Figure 10.

Application of DSB-3–based fluorescence PSD assay to cell extracts containing temperature-sensitive bacterial PSD. Wildtype (HB101) and temperature-sensitive psd mutant (EH150) strains of E. coli were grown at 30 °C to early log phase and then either kept at 30 °C or shifted to 42 °C and grown for four generations. Cells were harvested and processed to produce crude extracts. Enzyme assays were performed with crude cell-free extracts (600 ng of protein/μl), 0.5 mm PS, and 3.1 mm Triton X-100 at 30 °C for 30 min. DSB-3 fluorescence detection reactions with the PSD reaction products were conducted as described in the legend to Fig. 8. A, net fluorescence intensities of each PSD assay at 30 min are shown after background correction. Background fluorescence is the value obtained from the PSD assay at zero time with heat-inactivated cell extracts.

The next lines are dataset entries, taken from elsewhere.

(** * proto-sync: manifest annotation parser and sync orchestrator

    A shallow embedding of
      - [internal/infrastructure/gomod_repository.go] ([ParseProtobufLibraries])
      - [internal/app] service ([ValidateConfig], [Sync], [processRepository],
        [dryRunRepository], [copySpecificFile], [copyAllProtoFiles])
    together with the properties the specification states about them.

    Go strings are byte strings and are modelled by [string].  The functions
    of package [strings] that the parser uses are modelled on ASCII text:
    for bytes below 128 they coincide with Go's Unicode-aware versions, and
    the theorems about the parser are stated for ASCII manifests. *)

From Stdlib Require Import String Ascii List Bool Arith ZArith Lia DecimalString.
Import ListNotations.
Open Scope string_scope.
Open Scope list_scope.
Open Scope nat_scope.

(** ** Errors

    A Go [error] built by [fmt.Errorf]: its message, and the error it wraps
    with [%w] when there is one.  The message of a wrapping error already
    contains the message of the wrapped one. *)

#[warnings="-register-all"]
Inductive GoError : Type :=
| MkError (msg : string) (wrapped : option GoError).

Definition errMsg (e : GoError) : string :=
  match e with MkError m _ => m end.

(** [fmt.Errorf(prefix + "%w", err)] *)
Definition wrapf (prefix : string) (err : GoError) : GoError :=
  MkError (prefix ++ errMsg err) (Some err).

(** [fmt.Errorf(msg)] without a wrapped error. *)
Definition errorf (msg : string) : GoError := MkError msg None.

(** ** Package [domain]: entities *)

Module Repository.
Record t : Type := {
  Name : string;
  Version : string;
  URL : string
}.
End Repository.

Module ProtoFile.
Record t : Type := {
  Name : string;
  Path : string;
  Size : Z;           (* int64 *)
  ModifiedTime : Z    (* time.Time, as an instant *)
}.
End ProtoFile.

Module SyncConfig.
Record t : Type := {
  Repositories : list Repository.t;
  SourcePath : string;
  TargetPath : string;
  BufYamlPath : string;
  GoModPath : string;
  SpecificFile : string;
  DryRun : bool;
  SingleRepo : bool;
  ListVersions : bool;
  SpecifiedVersion : string
}.
End SyncConfig.

Module SyncResult.
Record t : Type := {
  Repository : Repository.t;
  FilesUpdated : list ProtoFile.t;
  Success : bool;
  Error : option GoError
}.
End SyncResult.

Module ModuleInfo.
Record t : Type := {
  Name : string;
  Path : string
}.
End ModuleInfo.

Module GoModInfo.
Record t : Type := {
  Repositories : list Repository.t;
  ModuleName : string
}.
End GoModInfo.

(** ** Package [strings] on ASCII text

    [ToLower], [TrimSpace] and [Fields] are Go's functions on strings of
    bytes below 128 ([isASCII]), where Go itself works byte by byte.  On
    other strings Go decodes runes: it also trims and splits at Unicode
    white space (U+0085, U+00A0, ...) and lower-cases Unicode letters
    (U+0130 becomes [i]), which these definitions do not.  A statement whose
    truth depends on the value of one of the three therefore carries an
    [isASCII] hypothesis.  [HasPrefix], [Contains], [TrimPrefix], [Join],
    [Split] and [ReplaceAll] compare bytes in Go too and are modelled for
    every string. *)

Module Strings.

Definition code (c : ascii) : nat := nat_of_ascii c.

(** [unicode.IsSpace] on ASCII: tab, line feed, vertical tab, form feed,
    carriage return and space. *)
Definition isSpace (c : ascii) : bool :=
  ((9 <=? code c) && (code c <=? 13)) || (code c =? 32).

Definition isUpper (c : ascii) : bool :=
  (65 <=? code c) && (code c <=? 90).

Definition toLowerChar (c : ascii) : ascii :=
  if isUpper c then ascii_of_nat (code c + 32) else c.

(** [strings.ToLower(s)] for an ASCII [s]: the letters [A] to [Z] become
    [a] to [z]. *)
Fixpoint ToLower (s : string) : string :=
  match s with
  | EmptyString => EmptyString
  | String c s' => String (toLowerChar c) (ToLower s')
  end.
(** C2. Where the relations from a post's child rows to the post cascade,
    every [deleteBlogByBlogId] call whose id names an existing post goes
    through and removes from the store the post and all the comments that
    point to it; the other posts and the comments of other posts stay. *)
Theorem deleteBlogByBlogId_cascades sc ctx id st :
  comment_onDelete sc = Cascade ->
  reaction_onDelete sc = Cascade ->
  tag_onDelete sc = Cascade ->
  (exists p, In p (posts st) /\ post_id p = id) ->
  exists r st',
    deleteBlogByBlogId sc ctx id st = OK (r, st') /\
    (forall p, In p (posts st') <-> In p (posts st) /\ post_id p <> id) /\
    (forall c, In c (comments st') <->
               In c (comments st) /\ comment_postId c <> Some id).
Proof.
  intros Hc Hr Ht Hex.
  destruct (post_delete_cascade sc st Hc Hr Ht Hex) as [v Hdel].
  unfold deleteBlogByBlogId, bind. rewrite Hdel. simpl.
  eexists; eexists; split; [reflexivity|]. simpl. split.
  - intros p. rewrite filter_In, negb_true_iff, same_id_false. reflexivity.
  - intros c. rewrite filter_In, negb_true_iff.
    rewrite <- points_to_true, not_true_iff_false. reflexivity.
Qed.
(** * Pragmatic sentence segmenter ([tokenize/pragmatic.go]): rule engine,
    rule tables and the quoted-span protector, embedded and verified.

    A Go [string] is an immutable byte sequence: it is modelled as
    [list ascii].  The [regexp] package reads it rune by rune through the
    UTF-8 decoder and reports byte offsets; [strings.Replace] and
    [strings.Replacer] work on the bytes.  A call that can panic or run
    forever returns an [outcome]. *)

From Stdlib Require Import ZArith Bool Ascii String Lia Arith List.
Import ListNotations.

Open Scope Z_scope.

(** ** Go strings *)

Definition gostring : Type := list ascii.

Definition str (s : string) : gostring := list_ascii_of_string s.
Arguments str s%_string.

Definition byteZ (c : ascii) : Z := Z.of_N (N_of_ascii c).

Definition len (s : gostring) : Z := Z.of_nat (length s).

(** The double quote, byte 34. *)
Definition dquote : ascii := ascii_of_nat 34.
(** The backslash, byte 92. *)
Definition backslash : ascii := ascii_of_nat 92.

Definition eqbytes (a b : gostring) : bool :=
  if list_eq_dec ascii_dec a b then true else false.

(** What a call can do: return, panic, or still be running when the
    iteration budget of the model is used up. *)
Inductive panic : Type :=
| IndexOutOfRange
| SliceBoundsOutOfRange
| NilDereference.

Inductive outcome (A : Type) : Type :=
| Done (a : A)
| Panics (p : panic)
| OutOfFuel.
Arguments Done {A} a.
Arguments Panics {A} p.
Arguments OutOfFuel {A}.

Definition returned {A} (o : outcome A) : bool :=
  match o with Done _ => true | _ => false end.

Definition stopped {A} (o : outcome A) : bool :=
  match o with OutOfFuel => false | _ => true end.

(** [s[:hi]] and [s[lo:]]: Go panics when the bound is outside
    [0 .. len(s)]. *)
Definition sliceTo (s : gostring) (hi : Z) : option gostring :=
  if (0 <=? hi) && (hi <=? len s) then Some (firstn (Z.to_nat hi) s) else None.

Definition sliceFrom (s : gostring) (lo : Z) : option gostring :=
  if (0 <=? lo) && (lo <=? len s) then Some (skipn (Z.to_nat lo) s) else None.

(** ** UTF-8 decoding, as [regexp]'s [inputString.step] does it *)

Definition RuneError : Z := 65533.

Definition isCont (b : Z) : bool := (128 <=? b) && (b <=? 191).

(** The range accepted for the second byte after leading byte [b0]. *)
Definition acceptLo (b0 : Z) : Z :=
  if b0 =? 224 then 160 else if b0 =? 240 then 144 else 128.
Definition acceptHi (b0 : Z) : Z :=
  if b0 =? 237 then 159 else if b0 =? 244 then 143 else 191.
Definition accepts (b0 b1 : Z) : bool :=
  (acceptLo b0 <=? b1) && (b1 <=? acceptHi b0).

(** One decoding step: the rune, its width in bytes and the rest of the
    text; [None] at the end of the text.  An invalid or truncated sequence
    is the rune U+FFFD of width one. *)
Definition step (s : gostring) : option (Z * Z * gostring) :=
  match s with
  | [] => None
  | c0 :: s1 =>
    let b0 := byteZ c0 in
    let bad := Some (RuneError, 1, s1) in
    if b0 <? 128 then Some (b0, 1, s1)
    else if (194 <=? b0) && (b0 <=? 223) then
      match s1 with
      | c1 :: s2 =>
        if isCont (byteZ c1)
        then Some ((b0 - 192) * 64 + (byteZ c1 - 128), 2, s2)
        else bad
      | _ => bad
      end
    else if (224 <=? b0) && (b0 <=? 239) then
      match s1 with
      | c1 :: c2 :: s3 =>
        if accepts b0 (byteZ c1) && isCont (byteZ c2)
        then Some ((b0 - 224) * 4096 + (byteZ c1 - 128) * 64
                   + (byteZ c2 - 128), 3, s3)
        else bad
      | _ => bad
      end
    else if (240 <=? b0) && (b0 <=? 244) then
      match s1 with
      | c1 :: c2 :: c3 :: s4 =>
        if accepts b0 (byteZ c1) && isCont (byteZ c2) && isCont (byteZ c3)
        then Some ((b0 - 240) * 262144 + (byteZ c1 - 128) * 4096
                   + (byteZ c2 - 128) * 64 + (byteZ c3 - 128), 4, s4)
        else bad
      | _ => bad
      end
    else bad
  end.

Definition width (s : gostring) : Z :=
  match step s with Some (_, w, _) => w | None => 0 end.

(** ** Regular expressions (the fragment of RE2 syntax the tables use)

    A literal is kept as the bytes of its runes: [literals_as_bytes] below
    shows that this finds the same matches as comparing the decoded runes
    one by one, for every pattern of the source. *)

Inductive regex : Type :=
| Eps                                  (* empty pattern *)
| Lit (bs : gostring)                  (* literal runes, as UTF-8 bytes *)
| Class (p : Z -> bool)                (* one rune of a class *)
| Cat (r1 r2 : regex)
| Alt (r1 r2 : regex)                  (* r1|r2, r1 preferred *)
| Star (r : regex)                     (* greedy r* *)
| Group (i : nat) (r : regex)          (* i-th capturing group *)
| BeginText                            (* ^ without the m flag *)
| EndText.                             (* $ without the m flag, and \z *)

Definition Plus (r : regex) : regex := Cat r (Star r).

Fixpoint cats (rs : list regex) : regex :=
  match rs with
  | [] => Eps
  | [r] => r
  | r :: rs' => Cat r (cats rs')
  end.

Fixpoint alts (rs : list regex) : regex :=
  match rs with
  | [] => Eps
  | [r] => r
  | r :: rs' => Alt r (alts rs')
  end.

(** Rune classes. *)
Definition inRange (lo hi : Z) (r : Z) : bool := (lo <=? r) && (r <=? hi).
Definition isDigit : Z -> bool := inRange 48 57.                 (* \d *)
Definition isSpace (r : Z) : bool :=                              (* \s *)
  (r =? 9) || (r =? 10) || (r =? 12) || (r =? 13) || (r =? 32).
Definition notSpace (r : Z) : bool := negb (isSpace r).           (* \S *)
Definition isUpper : Z -> bool := inRange 65 90.                  (* [A-Z] *)
Definition isLower : Z -> bool := inRange 97 122.                 (* [a-z] *)
Definition isLetter (r : Z) : bool := isLower r || isUpper r.     (* [a-zA-Z] *)
Definition anyRune (r : Z) : bool := true.                        (* [\s\S] *)
Definition anyButNewline (r : Z) : bool := negb (r =? 10).        (* . *)
Definition oneOf (l : list Z) (r : Z) : bool := existsb (Z.eqb r) l.
Definition noneOf (l : list Z) (r : Z) : bool := negb (oneOf l r).

(** [NumSubexp]: the number of capturing groups. *)
Fixpoint numSubexp (re : regex) : nat :=
  match re with
  | Cat r1 r2 | Alt r1 r2 => Nat.max (numSubexp r1) (numSubexp r2)
  | Star r => numSubexp r
  | Group i r => Nat.max i (numSubexp r)
  | _ => 0%nat
  end.

(** The index slice of a match: [loc[2*i]], [loc[2*i+1]] are the byte
    offsets of group [i], -1 for a group that took no part. *)
Fixpoint upd (n : nat) (v : Z) (l : list Z) : list Z :=
  match l, n with
  | [], _ => []
  | _ :: l', O => v :: l'
  | x :: l', S n' => x :: upd n' v l'
  end.

Definition setcap (i : nat) (a b : Z) (cap : list Z) : list Z :=
  upd (2 * i + 1) b (upd (2 * i) a cap).

Definition nocap (re : regex) : list Z :=
  repeat (-1) (2 * (1 + numSubexp re)).

Fixpoint stripPrefix (p s : gostring) : option gostring :=
  match p, s with
  | [], _ => Some s
  | a :: p', b :: s' => if Ascii.eqb a b then stripPrefix p' s' else None
  | _ :: _, [] => None
  end.

(** The continuation of a match: position, rest of the text, captures. *)
Definition cont : Type := Z -> gostring -> list Z -> option (list Z).

(** The loop of a greedy star over the matcher [body] of its operand: one
    more repetition is tried first, then the continuation.  A repetition
    has to consume input; [fuel], the number of bytes left when the star is
    entered, bounds the repetitions. *)
Fixpoint starLoop (body : Z -> gostring -> list Z -> cont -> option (list Z))
         (k : cont) (fuel : nat) (pos : Z) (s : gostring) (cap : list Z)
         {struct fuel} : option (list Z) :=
  match fuel with
  | O => k pos s cap
  | S fuel' =>
    match body pos s cap
               (fun pos1 s1 cap1 =>
                  if pos <? pos1 then starLoop body k fuel' pos1 s1 cap1
                  else None) with
    | Some res => Some res
    | None => k pos s cap
    end
  end.

(** Backtracking matcher: the first result in backtracking order is the
    leftmost-first match [regexp] returns (no star body of the tables
    matches the empty string). *)
Fixpoint rmatch (re : regex) (pos : Z) (s : gostring) (cap : list Z)
         (k : cont) {struct re} : option (list Z) :=
  match re with
  | Eps => k pos s cap
  | Lit bs =>
    match stripPrefix bs s with
    | Some s' => k (pos + len bs) s' cap
    | None => None
    end
  | Class p =>
    match step s with
    | Some (c, w, s') => if p c then k (pos + w) s' cap else None
    | None => None
    end
  | Cat r1 r2 =>
    rmatch r1 pos s cap (fun pos1 s1 cap1 => rmatch r2 pos1 s1 cap1 k)
  | Alt r1 r2 =>
    match rmatch r1 pos s cap k with
    | Some res => Some res
    | None => rmatch r2 pos s cap k
    end
  | Star r => starLoop (rmatch r) k (length s) pos s cap
  | Group i r =>
    rmatch r pos s cap (fun pos1 s1 cap1 => k pos1 s1 (setcap i pos pos1 cap1))
  | BeginText => if pos =? 0 then k pos s cap else None
  | EndText => match s with [] => k pos s cap | _ => None end
  end.
(** The churned customers of the groups are the churned customers of the
    table. *)
Lemma groups_cover_churned (column : Row -> K) (df : DataFrame) :
  total (map (fun g => total (map Exited (snd g))) (groupby cmp column df))
  = total (map Exited df).
Proof.
  unfold groupby. rewrite map_map. cbn [snd].
  assert (Hnd : NoDup (sorted_keys cmp (map column df))).
  { apply (sorted_nodup _ cmp cmp_eq).
    apply (sorted_keys_sorted _ _ cmp_eq cmp_antisym cmp_trans). }
  assert (Hin : forall r, In r df -> In (column r) (sorted_keys cmp (map column df))).
  { intros r Hr. apply (in_sorted_keys _ _ cmp_eq). now apply in_map. }
  revert Hnd Hin. generalize (sorted_keys cmp (map column df)) as ks.
  intros ks Hnd. induction df as [| r df IH]; intros Hin.
  - cbn. apply total_zeros.
  - assert (E : map (fun k => total (map Exited
                      (filter (fun r' => same_key cmp (column r') k) (r :: df)))) ks
                = map (fun k => (if same_key cmp (column r) k then Exited r else 0)
                                + total (map Exited
                                    (filter (fun r' => same_key cmp (column r') k) df)))
                    ks).
    { apply map_ext. intros k. cbn [filter].
      destruct (same_key cmp (column r) k); cbn [map total fold_right];
        unfold total; lia. }
    rewrite E, total_pointwise_add, IH by (intros r' Hr'; apply Hin; now right).
    rewrite one_key_per_row; [|exact Hnd|apply Hin; now left].
    cbn [map total fold_right]. unfold total. lia.
Qed.
End WeightedGroups.

Lemma combine_of_maps {A B C : Type} (f : A -> B) (g : A -> C) (l : list A) :
  combine (map f l) (map g l) = map (fun x => (f x, g x)) l.
Proof. induction l as [| x l IH]; cbn; [reflexivity|]. now rewrite IH. Qed.

Lemma Qsum_pointwise {A : Type} (f g : A -> Q) (l : list A) :
  (forall x, In x l -> (f x == g x)%Q) ->
  (fold_right Qplus 0 (map f l) == fold_right Qplus 0 (map g l))%Q.
Proof.
  induction l as [| x l IH]; intros H; cbn [map fold_right]; [reflexivity|].
  rewrite (H x (or_introl eq_refl)), IH; [reflexivity|].
  intros y Hy. apply H. now right.
Qed.

Lemma Qsum_of_integers {A : Type} (h : A -> Z) (l : list A) :
  (fold_right Qplus 0 (map (fun x => 100 * inject_Z (h x)) l)
   == 100 * inject_Z (total (map h l)))%Q.
Proof.
  induction l as [| x l IH]; cbn [map fold_right total].
  - reflexivity.
  - rewrite IH. unfold total. rewrite inject_Z_plus. ring.
Qed.
(** The loop throws nothing but what its body throws. *)
Lemma processSpine_error i entries fullText e :
  (loop i entries fullText).2 = inl e → e = URIError ∨ e = TypeError.
Proof.
  revert i fullText. induction entries as [|entry rest IH]; intros i fullText.
  - discriminate.
  - rewrite processSpine_cons. pose proof (processItem_outcome i entry fullText) as Hb.
    destruct ((body i entry fullText).2) as [e' | fullText'].
    + cbn. intros [= ->]. destruct (result i entry); naive_solver.
    + cbn. apply IH.
Qed.

(** The percentages reported by the loop are those of the indices it
    reached, all of them when it returns. *)
Lemma processSpine_percentages i entries fullText :
  ∃ k, (k ≤ length entries)%nat ∧
       percentages (loop i entries fullText).1 = List.map percentAt (seq i k) ∧
       (∀ t, (loop i entries fullText).2 = inr t → k = length entries).
Proof.
  revert i fullText. induction entries as [|entry rest IH]; intros i fullText.
  - exists 0%nat. cbn. auto.
  - rewrite processSpine_cons.
    pose proof (processItem_percentages i entry fullText) as Hp.
    destruct ((body i entry fullText).2) as [e | fullText'].
    + exists 1%nat. cbn [fst snd length seq List.map]. repeat split; [lia | exact Hp | discriminate].
    + destruct (IH (S i) fullText') as [k [Hk [Hperc Hall]]].
      exists (S k). cbn [fst snd length seq List.map]. repeat split.
      * lia.
      * by rewrite percentages_app, Hp, Hperc.
      * intros t Ht. f_equal. eauto.
Qed.

(** The aggregate only grows by whole chapters, each closed by the
    separator. *)
Lemma processSpine_shape i entries fullText t :
  (loop i entries fullText).2 = inr t →
  t = fullText ∨ ∃ x, t = x ++ separator.
Proof.
  revert i fullText. induction entries as [|entry rest IH]; intros i fullText.
  - cbn. intros [= <-]. by left.
  - rewrite processSpine_cons. pose proof (processItem_outcome i entry fullText) as Hb.
    destruct ((body i entry fullText).2) as [e | fullText']; [discriminate |].
    cbn [snd]. intros Ht. destruct (IH _ _ Ht) as [-> | Hx]; [| by right].
    destruct (result i entry); try discriminate Hb; injection Hb as ->; auto.
    right. exists (fullText ++ text). by rewrite <- app_assoc.
Qed.

(** A chapter text is what the converter returned, and is not blank: it
    starts with a character that is not white space. *)
Lemma itemResult_chapter i entry text :
  result i entry = Chapter text →
  ∃ c r, text = c :: r ∧ isWhiteSpace c = false.
Proof.
  unfold result, itemResult.
  destruct (manifestItems !! idref entry) as [item |]; [| discriminate].
  destruct (skipNav item || skipByName i item); [discriminate |].
  destruct (decodeURIComponent _) as [path |]; [| discriminate].
  destruct (loadedZip !! path) as [html |]; [| discriminate].
  destruct (Nat.ltb _ _) eqn:Hlen; [| discriminate].
  intros [= <-]. apply Nat.ltb_lt in Hlen.
  unfold extractTextFromHtml, Html.extractTextFromDoc, Html.normalize in *.
  destruct (trim (joinLines _)) as [|c r] eqn:Htrim.
  - change (trim []) with (@nil N) in Hlen. simpl in Hlen. lia.
  - exists c, r. split; [reflexivity |]. by apply trim_head in Htrim.
Qed.
(** * SoundSwallower: configuration store, grammar construction and
    decoder bootstrap

    A shallow embedding of the JavaScript binding ([Config], [Decoder],
    [read_featparams], [load_to_s3file], [load_model]), of the matching
    parts of the Cython binding ([Config], [Decoder.create_fsg],
    [Decoder.parse_jsgf]) and of the fatal-error macros of [err.h].

    JavaScript strings and C strings are both [string]: a character is a
    code point below 256 and the UTF-8 conversion between the two sides
    (which is injective) is left implicit.  JavaScript numbers and C
    doubles are rationals ([Q]); NaN, the infinities and rounding are
    outside the model.  A state index of a transition is a number that
    is an integer ([Z]); where it passes to a 32-bit parameter of
    compiled code it is wrapped (JavaScript) or checked (Cython).  C
    integers and pointers are [Z], 0 being the null pointer. *)

From Stdlib Require Import ZArith QArith String Ascii List Bool Lia.
From stdpp Require Import base option list gmap strings pretty sorting.
Open Scope Z_scope.

(** ** Values and exceptions *)

Inductive jsval :=
| JUndefined
| JNull
| JBool (b : bool)
| JNum (x : Q)
| JStr (s : string).

Inductive pyval :=
| PyNone
| PyBool (b : bool)
| PyInt (i : Z)
| PyFloat (x : Q)
| PyStr (s : string).

(** The exception classes that occur in the two bindings, each with its
    message. *)
Inductive exn :=
| Error (msg : string)
| ReferenceError (msg : string)
| TypeError (msg : string)
| KeyError (msg : string)
| ValueError (msg : string)
| RuntimeError (msg : string)
| AttributeError (msg : string)
| OverflowError (msg : string).

Inductive result (A : Type) :=
| Ok (a : A)
| Throw (e : exn).
Arguments Ok {A} a.
Arguments Throw {A} e.

Definition is_Ok {A} (r : result A) : bool :=
  match r with Ok _ => true | Throw _ => false end.

(** JavaScript truthiness of an integer returned by compiled code. *)
Definition truthy (n : Z) : bool := negb (n =? 0).

(** ** The configuration store ([cmd_ln_t])

    [cmd_ln.c] is not among the sources; the store is modelled after its
    interface as the bindings use it. *)

Definition ARG_REQUIRED : Z := Z.shiftl 1 0.
Definition ARG_INTEGER : Z := Z.shiftl 1 1.
Definition ARG_FLOATING : Z := Z.shiftl 1 2.
Definition ARG_STRING : Z := Z.shiftl 1 3.
Definition ARG_BOOLEAN : Z := Z.shiftl 1 4.

(** The four value kinds of a parameter. *)
Inductive arg_kind := KInteger | KFloating | KString | KBoolean.

Definition kind_bit (k : arg_kind) : Z :=
  match k with
  | KInteger => ARG_INTEGER
  | KFloating => ARG_FLOATING
  | KString => ARG_STRING
  | KBoolean => ARG_BOOLEAN
  end.

(** The value cell of a parameter, a C union of a pointer, a long and a
    double.  Reading another member than the one written last is not
    modelled: the readers below return the null value then. *)
Inductive anytype :=
| Ptr (p : option string)
| Int (i : Z)
| Fl (f : Q).

Record cmd_ln_val_t := {
  val : anytype;
  kind : arg_kind;
  required : bool
}.

Definition type (e : cmd_ln_val_t) : Z :=
  Z.lor (kind_bit (kind e)) (if required e then ARG_REQUIRED else 0).

Definition with_val (v : anytype) (e : cmd_ln_val_t) : cmd_ln_val_t :=
  {| val := v; kind := kind e; required := required e |}.

Abbreviation cmd_ln_t := (gmap string cmd_ln_val_t).

(** Modelled from the spec: the configuration store of [cmd_ln.c], typed
    get and set by string key over four value kinds; a parameter exists
    when the table has its key, the type of an unknown key is 0, and the
    setters leave a table without the key as it is. *)
Definition cmd_ln_access_r (cmdln : cmd_ln_t) (name : string) : option cmd_ln_val_t :=
  cmdln !! name.

Definition cmd_ln_exists_r (cmdln : cmd_ln_t) (name : string) : Z :=
  match cmdln !! name with Some _ => 1 | None => 0 end.

Definition cmd_ln_type_r (cmdln : cmd_ln_t) (name : string) : Z :=
  match cmdln !! name with Some e => type e | None => 0 end.

Definition cmd_ln_str_r (cmdln : cmd_ln_t) (name : string) : option string :=
  match cmdln !! name with
  | Some e => match val e with Ptr p => p | _ => None end
  | None => None
  end.

Definition cmd_ln_int_r (cmdln : cmd_ln_t) (name : string) : Z :=
  match cmdln !! name with
  | Some e => match val e with Int i => i | _ => 0 end
  | None => 0
  end.

Definition cmd_ln_float_r (cmdln : cmd_ln_t) (name : string) : Q :=
  match cmdln !! name with
  | Some e => match val e with Fl f => f | _ => 0%Q end
  | None => 0%Q
  end.

Definition cmd_ln_set_str_r (cmdln : cmd_ln_t) (name : string) (str : option string) : cmd_ln_t :=
  alter (with_val (Ptr str)) name cmdln.

Definition cmd_ln_set_int_r (cmdln : cmd_ln_t) (name : string) (iv : Z) : cmd_ln_t :=
  alter (with_val (Int iv)) name cmdln.

Definition cmd_ln_set_float_r (cmdln : cmd_ln_t) (name : string) (fv : Q) : cmd_ln_t :=
  alter (with_val (Fl fv)) name cmdln.

(** ** The host: what the bindings take from their environment

    The compiled decoder, the Emscripten runtime, Node's file system and
    the network are not among the sources.  Their answers are fields of
    a [host]; a call into the compiled decoder is answered from the
    history of the calls made so far.  A call is named as the binding
    names it ([Module._ps_init_fe]); the decoder handle, which every
    decoder call takes first, and the log-math handle are left out, and
    the pure readers ([_ps_get_logmath], [_ps_get_config],
    [_cmd_ln_float_r], [_logmath_log]) leave no entry in the history. *)

(** A recognised segment as the segment iterator presents it. *)
Record seg_t := {
  seg_word : string;
  seg_sf : Z;
  seg_ef : Z
}.

(** A rule of a parsed JSGF grammar. *)
Record jsgf_rule_t := {
  rule_name : string;
  rule_public : bool
}.

Abbreviation jsgf_t := (list jsgf_rule_t).

Inductive call :=
| _ps_init
| _ps_init_config (cmdln : cmd_ln_t)
| _ps_init_cleanup
| _ps_init_fe
| _ps_init_feat
| _ps_init_acmod_pre
| _ps_init_acmod_post
| _ps_init_dict
| _ps_init_grammar
| _ps_reinit_fe
| _ps_free
| _ps_start_utt
| _ps_end_utt
| _ps_process_float32 (pcm : list Q) (addr nsamp : Z) (no_search full_utt : bool)
| _ps_get_hyp
| _ps_seg_iter
| _ps_lookup_word (word : string)
| _ps_add_word (word pron : string) (update : bool)
| _ps_set_fsg (name : string) (fsg : Z)
| _malloc (nbytes : Z)
| _free (addr : Z)
| _s3file_init (addr : Z) (len : Z)
| _s3file_free (s3f : Z)
| _bin_mdef_read_s3file (s3f : Z)
| _set_mdef (mdef : Z)
| _tmat_init_s3file (s3f : Z) (tpfloor : Q)
| _set_tmat (tmat : Z)
| _load_gmm (means variances mixw sendump : Z)
| _fsg_model_init (name : string) (lw : Q) (n_state : Z)
| _fsg_set_states (fsg start_state final_state : Z)
| _fsg_model_word_add (fsg : Z) (word : string)
| _fsg_model_trans_add (fsg from to logp wid : Z)
| _fsg_model_null_trans_add (fsg from to logp : Z)
| _fsg_model_free (fsg : Z)
| _jsgf_parse_string (text : string)
| _jsgf_build_fsg (rule : jsgf_rule_t) (lw : Q)
| _jsgf_grammar_free
| fs_readFile (path : jsval)
| fetch (url : jsval).

(** One entry of the history: the call and the integer it returned. *)
Abbreviation event := (call * Z)%type.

B, PSD activity of the E. coli cell-free extracts was calculated by applying the standard fluorescence data obtained as described in the legend to Fig. 8C. Standard fluorescence curves with the PE/PS mixed micelles for the three cell types were generated in the presence of corresponding heat-inactivated E. coli extracts. The data are from four independent experiments and are means ± S.E. (error bars).